When Lloyd, who is Ngati Porou, introduced te reo to her reports, MediaWorks copped complaints.
"I like language, and I like what I understand of te reo Maori and I like playing around with words so I was never trying to make this bold political statement and I was not trying to piss anyone off.
"I just think that a lot of people my age speak like that. Maybe my assumption when I started out was that we would all want to hear that, and we would all get it, and if we didn't get it, there's a picture of what I'm talking about right next to me!"
Some of the comments hurt, she says. "But what it actually turned into was this super-inspiring korero that swept around all sorts of places in the country ... if people are having this healthy, robust conversation because of something I say, it doesn't really matter anymore what I thought when I said it".
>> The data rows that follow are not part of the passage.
(* ===== verification/URLTestGroups.v ===== *)
(** * The URL test outbound

    [protocol/group/urltest.go]: a group that measures its outbounds and uses
    the fastest one, with a tolerance against flapping.  Delays and the
    tolerance are [uint16] values and are added at that width.  The object of
    the group lives in the heap of [GroupCore], since selecting follows the
    selections of nested groups. *)

From stdpp Require Import base numbers list strings gmap option.
From Stdlib Require Import ZArith Lia.
From S2P Require Import Prelude ManagerCore GroupCore SelectorGroup.

Local Open Scope Z_scope.

(** Durations are in nanoseconds. *)
Definition DefaultURLTestInterval : Z := 180 * 1000000000.
Definition DefaultURLTestIdleTimeout : Z := 1800 * 1000000000.

(** Assignments to fields. *)
Definition set_g_selected (g : URLTestGroup) (tcp udp : option Member) : URLTestGroup :=
  mkURLTestGroup (g_outbounds g) (g_link g) (g_interval g) (g_tolerance g) (g_idleTimeout g) (g_checking g)
    tcp udp (g_interruptGroup g) (g_interruptExternalConnections g) (g_ticker g) (g_closed g)
    (g_started g) (g_lastActive g).
Definition set_g_interruptGroup (g : URLTestGroup) (i : IGroup) : URLTestGroup :=
  mkURLTestGroup (g_outbounds g) (g_link g) (g_interval g) (g_tolerance g) (g_idleTimeout g) (g_checking g)
    (g_selectedOutboundTCP g) (g_selectedOutboundUDP g) i (g_interruptExternalConnections g) (g_ticker g)
    (g_closed g) (g_started g) (g_lastActive g).
Definition set_g_checking (g : URLTestGroup) (b : bool) : URLTestGroup :=
  mkURLTestGroup (g_outbounds g) (g_link g) (g_interval g) (g_tolerance g) (g_idleTimeout g) b
    (g_selectedOutboundTCP g) (g_selectedOutboundUDP g) (g_interruptGroup g)
    (g_interruptExternalConnections g) (g_ticker g) (g_closed g) (g_started g) (g_lastActive g).
Definition set_g_ticker (g : URLTestGroup) (ticker : option nat) (closed started : bool) (lastActive : Z)
  : URLTestGroup :=
  mkURLTestGroup (g_outbounds g) (g_link g) (g_interval g) (g_tolerance g) (g_idleTimeout g) (g_checking g)
    (g_selectedOutboundTCP g) (g_selectedOutboundUDP g) (g_interruptGroup g)
    (g_interruptExternalConnections g) ticker closed started lastActive.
Te reo should "definitely, emphatically" be compulsory in schools, says Lloyd. "So I understand people politicising it, because I just think it's a travesty that te reo is not something people can choose to have if they want to."
How will she use te reo on The Project?
"Maybe I should figure out what 'project' is in Maori first!"
Lloyd had to develop a thick skin on the weather desk. She was also - though she takes this considerably less seriously - criticised for how she dressed. Specifically, she was advised to sack the stylist who was "dressing her like an old lady".
Her Twitter response was in the third person: "Kanoa dresses herself and she loves this dress. Maybe Kanoa is an old lady at heart? Maybe that's okay?"
Mostly, says Lloyd, "I thought it was super-boring to be talking about what a woman is wearing, instead of listening to what I'm talking about. I wondered if people found what I wore unusual because I'm a size 12, and not a size 6 - and I'm super-comfortable about the way I look, but I'm also aware that I don't look like a model.
"But also, it's the news! I'm not going to go in and wear my jeans and bloody jandals. I have to wear grown up clothes. If I just wore what I wear normally, I don't think people would take me seriously. The problem is we take joy in what we wear, and you know, I do love clothes, I love putting on something that makes me feel special. And to have that turned around and used against you is a real bummer."
She's young, hip, female and Maori. That's a lot of targets for the misogynists and misanthropes.
"I can't control how somebody reacts to what I'm doing or what meaning they prescribe to it. But I always want to go to work and be proud of what I do and leave each day feeling like I didn't mess up too badly, that I didn't break anyone.
"That's what I'm there for. Trying to do my best. Whether I get it right or not, at least I can say I'm a young Maori woman and I'm doing my best and that's all I would suggest anyone else do."